Formulating a Budget is a challenging task in any given year, but this is especially so for 2023, at a time when its economy has hit the nadir. Soaring inflation, high Cost of Living, depleted foreign reserves, mounting debts, fuel and power crises, loss-making State-Owned Enterprises (SOEs) and a general contraction of the economy have all made the task of Finance Minister President Ranil Wickremesinghe and economic planners a rather arduous one.
We have arrived at this unenviable position thanks to the wrong economic policies followed by successive Governments. The economic liberalisation of the late 1970s did lead to a spurt of growth, but at the expense of many social protections.
The 30-year-old battle against terrorism, two Southern insurrections and most recently, the Covid-19 pandemic also stifled growth. The latter also decimated our tourism industry and adversely affected expatriate remittances, two vital factors on which our economy depended for foreign exchange.
But it was more or less a case of spending everything we earned – the US$ 6 billion earned from expatriate workers went towards the purchase of fossil fuels. Of course, it was good while it lasted, because we did not feel any pain. However, experts had warned a long time ago that we were living beyond our means and the bubble could burst any time.
Well now it has, with devastating consequences for everyone. Apart from perhaps the super-rich, everyone else is struggling to live from their meager incomes as the value of our currency has fallen in real terms thanks to spiralling inflation.
It was no wonder that the people took to the streets, even though the initial non-political struggle was later hijacked by some extremist political parties. But it has to be acknowledged that the political changes that resulted from those events have brought a measure of relief for the suffering masses.
Ranil Wickremesinghe undertook the challenge of facing the socio-economic crises while many others declined to do so, first as Prime Minister and then as President. Now he faces his biggest hurdle yet – Budget 2023. Needless to say, Budget 2023, to be presented tomorrow in Parliament by President Wickremesinghe, will thus be a make-or-break event for the Government, which needs to gain public acceptance and satisfaction in the current dire economic conditions.
During the past few years, the people did not pay any attention to the Budget, but this year, they will be keen to learn how they will be afforded relief through it.
But these expectations should be tempered, because the solutions to our economic woes may be rather painful. President Wickremesinghe has alluded to this stark truth and reality several times. Sri Lanka is negotiating with the International Monetary Fund (IMF) for an Extended Fund Facility (EFF) to the tune of US$ 2.9 billion to tide over its economic difficulties.

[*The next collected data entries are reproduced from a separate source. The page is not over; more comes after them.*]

Lemma segments_unchanged g t kc kd ts a n m m' : changes_only a n m m' -> g + GDT_SIZE <= a \/ a + n <= g -> segments m g t kc kd ts -> segments m' g t kc kd ts.
Proof. intros H Hd. apply segments_same. now apply (same_outside g GDT_SIZE a n). Qed.

Lemma mark_changes a bit m : changes_only (a + 5) 1 m (mark a bit m).
Proof. intros x Hx. apply store_other. cbn. lia. Qed.

(** Marking a descriptor changes its access byte only. *)
Lemma mark_segment a bit m : segment_at (mark a bit m) a =
  let g := segment_at m a in mk_seg (sg_base g) (sg_limit g) (Z.lor (sg_access g) bit mod 256) (sg_flags g).
Proof. unfold mark, segment_at. cbn [sg_base sg_limit sg_access sg_flags]. now autorewrite with words. Qed.

Lemma mark_system a bit m : system_at (mark a bit m) a =
  let g := system_at m a in mk_seg (sg_base g) (sg_limit g) (Z.lor (sg_access g) bit mod 256) (sg_flags g).
Proof.
  unfold system_at. rewrite mark_segment. cbn [sg_base sg_limit sg_access sg_flags]. unfold mark. now autorewrite with words.
Qed.
(** C18: Starting the processors ends, however they are interleaved: no run has more than
    [7 * n + 5] steps, and a run that cannot go on has the boot processor out of its waiting
    loop and all others halted; there is no deadlock on the lock of the counter. *)
Theorem smp_init_terminates n s k : Z.of_nat n < 2 ^ 64 - 2 -> nsteps smp_step k (smp_start n) s ->
  (k <= 7 * n + 5)%nat /\ ((forall t, ~ smp_step s t) -> bsp s = Done /\ Forall (fun p => p = Halted) (aps s)).
Proof.
  intros Hn Hr. assert (forall s0, smp_ok n s0 -> nsteps smp_step k s0 s -> smp_ok n s /\ (k + smp_measure s <= smp_measure s0)%nat) as HM.
  { clear Hr. intros s0 H0 Hr. revert H0. induction Hr as [s0|k s0 s1 s2 Hst _ IH]; intros H0; [split; [exact H0|lia]|].
    pose proof (smp_step_decreases n s0 s1 H0 Hst). destruct (IH (smp_step_ok n s0 s1 Hn H0 Hst)). split; [assumption|lia]. }
  destruct (HM (smp_start n) (smp_start_ok n) Hr) as [Hok Hk]. split.
  - assert (smp_measure (smp_start n) = 7 * n + 5)%nat as E.
    { unfold smp_measure. cbn [aps bsp smp_start bsp_to_go]. rewrite repeat_length.
      assert (total to_go (repeat Parked n) = 6 * n)%nat as -> by (clear; induction n as [|n IH]; [reflexivity|cbn [repeat total to_go]; lia]). lia. }
    lia.
  - intros Hstuck. destruct (smp_progress n s Hok) as [[t Ht]|Hd]; [now apply Hstuck in Ht|exact Hd].
Qed.

(** Two processors. *)
Definition smp_end : smp := mk_smp 2 false [Halted] Done [0%nat; 1%nat].

Lemma smp_demo : nsteps smp_step 11 (smp_start 1) smp_end.
Proof.
  eapply nsteps_l; [apply bsp_report; reflexivity|]. eapply nsteps_l; [eapply bsp_start; [reflexivity|vm_compute; repeat constructor]|].
  eapply nsteps_l; [eapply bsp_start; [reflexivity|vm_compute; repeat constructor]|].
  eapply nsteps_l; [apply (ap_enter _ 0); reflexivity|]. eapply nsteps_l; [apply (ap_register _ 0); reflexivity|].
  eapply nsteps_l; [apply bsp_wait; reflexivity|]. eapply nsteps_l; [apply (ap_lock _ 0); reflexivity|].
  eapply nsteps_l; [apply (ap_load _ 0); reflexivity|]. eapply nsteps_l; [eapply (ap_store _ 0); reflexivity|].
  eapply nsteps_l; [apply (ap_unlock _ 0); reflexivity|].
  eapply nsteps_l; [apply bsp_done; reflexivity|]. apply nsteps_O.
Qed.

Lemma smp_init_waits_for_all_witness :
  CPUInitCount smp_end = 2 /\ Forall (fun p => p = Stored \/ p = Halted) (aps smp_end) /\
  (forall i j, aps smp_end !! i = Some Stored -> aps smp_end !! j = Some Stored -> i = j) /\
  (InitCountLock smp_end = false <-> Forall (fun p => p = Halted) (aps smp_end)) /\
  NoDup (devices smp_end) /\ (forall k, k ∈ devices smp_end <-> (k <= 1)%nat).
Proof.
  apply (smp_init_waits_for_all 1 smp_end); [pow2_consts; lia| |reflexivity].
  apply rtc_nsteps. exists 11%nat. exact smp_demo.
Defined.

Lemma smp_init_terminates_witness :
  (11 <= 12)%nat /\ ((forall t, ~ smp_step smp_end t) -> bsp smp_end = Done /\ Forall (fun p => p = Halted) (aps smp_end)).
Proof. apply (smp_init_terminates 1 smp_end 11); [pow2_consts; lia|exact smp_demo]. Defined.
Lemma put_bits_spec bits d s c m : byte_mem m -> 0 <= bits < 256 -> 0 <= s < 8 -> 0 < c ->
  byte_mem (put_bits bits d s c m) /\
  forall a p, 0 <= p < 8 -> let i := 8 * (a - d) + p - s in
    Z.testbit (put_bits bits d s c m a) p = if (0 <=? i) && (i <? Z.min 8 c) then Z.testbit bits i else Z.testbit (m a) p.
Proof.
  intros Hm Hb Hs Hc. unfold put_bits. set (mask := u16 _).
  assert (forall q, 0 <= q -> Z.testbit mask q = (q <? 16) && (s <=? q) && (q - s <? Z.min 8 c)) as Hmask.
  { intros q Hq. unfold mask. rewrite testbit_wrap, Z.shiftl_spec by lia. rewrite <- andb_assoc. f_equal.
    destruct (Z.leb_spec s q); [|rewrite Z.testbit_neg_r by lia; reflexivity]. cbn [andb].
    destruct (Z.ltb_spec c 8); [rewrite testbit_mask by lia; f_equal; lia|].
    change 255 with (Z.shiftl 1 8 - 1). rewrite testbit_mask by lia. f_equal. lia. }
  set (v0 := u8 (Z.lor _ _)). set (two := negb (s =? 0) && (c >? 8 - s)).
  assert (forall p, 0 <= p < 8 -> Z.testbit v0 p = if (0 <=? p - s) && (p - s <? Z.min 8 c) then Z.testbit bits (p - s) else Z.testbit (m d) p) as Hv0.
  { intros p Hp. unfold v0. rewrite testbit_wrap, Z.lor_spec, !Z.land_spec, Z.lnot_spec, Z.shiftl_spec, Hmask by lia.
    rewrite !(proj2 (Z.ltb_lt p _)) by lia. cbn [andb]. replace (s <=? p) with (0 <=? p - s) by (zcmp; lia || reflexivity).
    set (t := (0 <=? p - s) && (p - s <? Z.min 8 c)). destruct t, (Z.testbit (m d) p), (Z.testbit bits (p - s)); reflexivity. }
  set (m1 := upd m d v0).
  assert (m1 (d + 1) = m (d + 1)) as E1 by (unfold m1; apply upd_ne; lia).
  rewrite upd_eq, E1. set (v1 := u8 (Z.lor _ _)).
  assert (two = true -> forall p, 0 <= p < 8 -> Z.testbit v1 p = if p + 8 - s <? Z.min 8 c then Z.testbit bits (p + 8 - s) else Z.testbit (m (d + 1)) p) as Hv1.
  { intros Ht p Hp. unfold v1. rewrite testbit_wrap, Z.lor_spec, testbit_wrap, !Z.land_spec, Z.lnot_spec, !Z.shiftr_spec, !Hmask by lia.
    rewrite !(proj2 (Z.ltb_lt p _)), (proj2 (Z.ltb_lt (p + 8) 16)), (proj2 (Z.leb_le s (p + 8))) by lia. cbn [andb].
    replace (p + (8 - s)) with (p + 8 - s) by lia.
    destruct (p + 8 - s <? Z.min 8 c), (Z.testbit (m (d + 1)) p), (Z.testbit bits (p + 8 - s)); reflexivity. }
  assert (byte_mem m1) as Hm1 by (apply byte_upd; [exact Hm|apply byte_wrap]).
  split; [destruct two; repeat (apply byte_upd; [|apply byte_wrap]); assumption|].
  intros a p Hp. set (i := 8 * (a - d) + p - s).
  destruct (Z.eq_dec a d) as [->|Ha].
  { replace i with (p - s) by (unfold i; lia). rewrite <- Hv0 by exact Hp. destruct two; [rewrite !upd_ne by lia|]; unfold m1; now rewrite upd_eq. }
  destruct (Z.eq_dec a (d + 1)) as [->|Ha1].
  { replace i with (p + 8 - s) by (unfold i; lia). rewrite (proj2 (Z.leb_le 0 _)) by lia. cbn [andb]. destruct two eqn:Et.
    - rewrite upd_eq. now apply Hv1.
    - rewrite E1. destruct (Z.ltb_spec (p + 8 - s) (Z.min 8 c)); [|reflexivity]. exfalso. unfold two in Et.
      rewrite (proj2 (Z.eqb_neq s 0)), (proj2 (Z.gtb_lt c _)) in Et by lia. discriminate. }
  assert ((0 <=? i) && (i <? Z.min 8 c) = false) as -> by (unfold i; apply andb_false_iff; zcmp; lia || auto).
  destruct two; [rewrite !upd_ne by lia|]; unfold m1; now rewrite upd_ne.
Qed.

Lemma mem_bit_shift m p i : mem_bit m (p + 1) (i - 8) = mem_bit m p i.
Proof.
  unfold mem_bit. replace ((i - 8) / 8) with (i / 8 - 1) by (Z.to_euclidean_division_equations; lia).
  replace ((i - 8) mod 8) with (i mod 8) by (Z.to_euclidean_division_equations; lia). do 2 f_equal. lia.
Qed.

But as we have mentioned in these spaces before, Sri Lanka will have to commit itself to a number of economic reforms and other steps in order to qualify for this assistance. None of it is going to be easy, from reforming the loss-making SOEs to restructuring our external debt. The loss-making SOEs with their bloated, unproductive workforces are a drag on our economy and they should be reformed without delay.
The President has taken a keen interest in the debt restructuring process and preliminary discussions will be initiated with bilateral donors including Japan, China and India to restructure the external debt. This has to be expedited, since debt restructuring is often essential to qualify for IMF lifelines. No organisation will extend a loan to Sri Lanka if it is unable to prove debt sustainability.
The Government has also revised the income tax structure to boost revenues, but as some experts have pointed out, this could have a detrimental effect on professionals and certain industries. More professionals could opt to leave the country due to this issue, leading to a brain drain. While there is no dispute that the tax base has to be increased, there still are many loopholes that tax dodgers exploit.
These should be permanently closed before widening the tax net. The Government should strive to levy more direct taxes from eligible persons as opposed to indirect taxes such as VAT which even the poor have to bear.
The Government should also consider alternative ways of boosting its income. For example, there is no mention of recovering the almost US$ 40 billion stashed away in offshore accounts by Sri Lankan politicians, officials and businessmen. If at least half of this sum can be recovered, it will be a great boon to the economy.
The World Bank has a program aimed especially at this – the STolen Assets Recovery Initiative (STAR) that checks the money trail and finds where it is hidden. Granted, this is no easy task due to the opaque nature of tax havens, but many countries have already recovered most of their looted wealth.
The Government should work with the World Bank on this issue to recover the monies that rightfully belongs to the public. Tackling corruption is another way of saving public funds.
In spite of the onerous challenges it faces, the Government has to be mindful of the social protections for the more vulnerable sections of society. In fact, even the IMF has mentioned this in their previous brief on Sri Lanka. In this regard, the Government is caught between a rock and a hard place, as it is not financially viable to expand welfare measures as much as it would like to.
But a balance has to be found through Budget 2023 to address the woes of the public without straining the economy too much.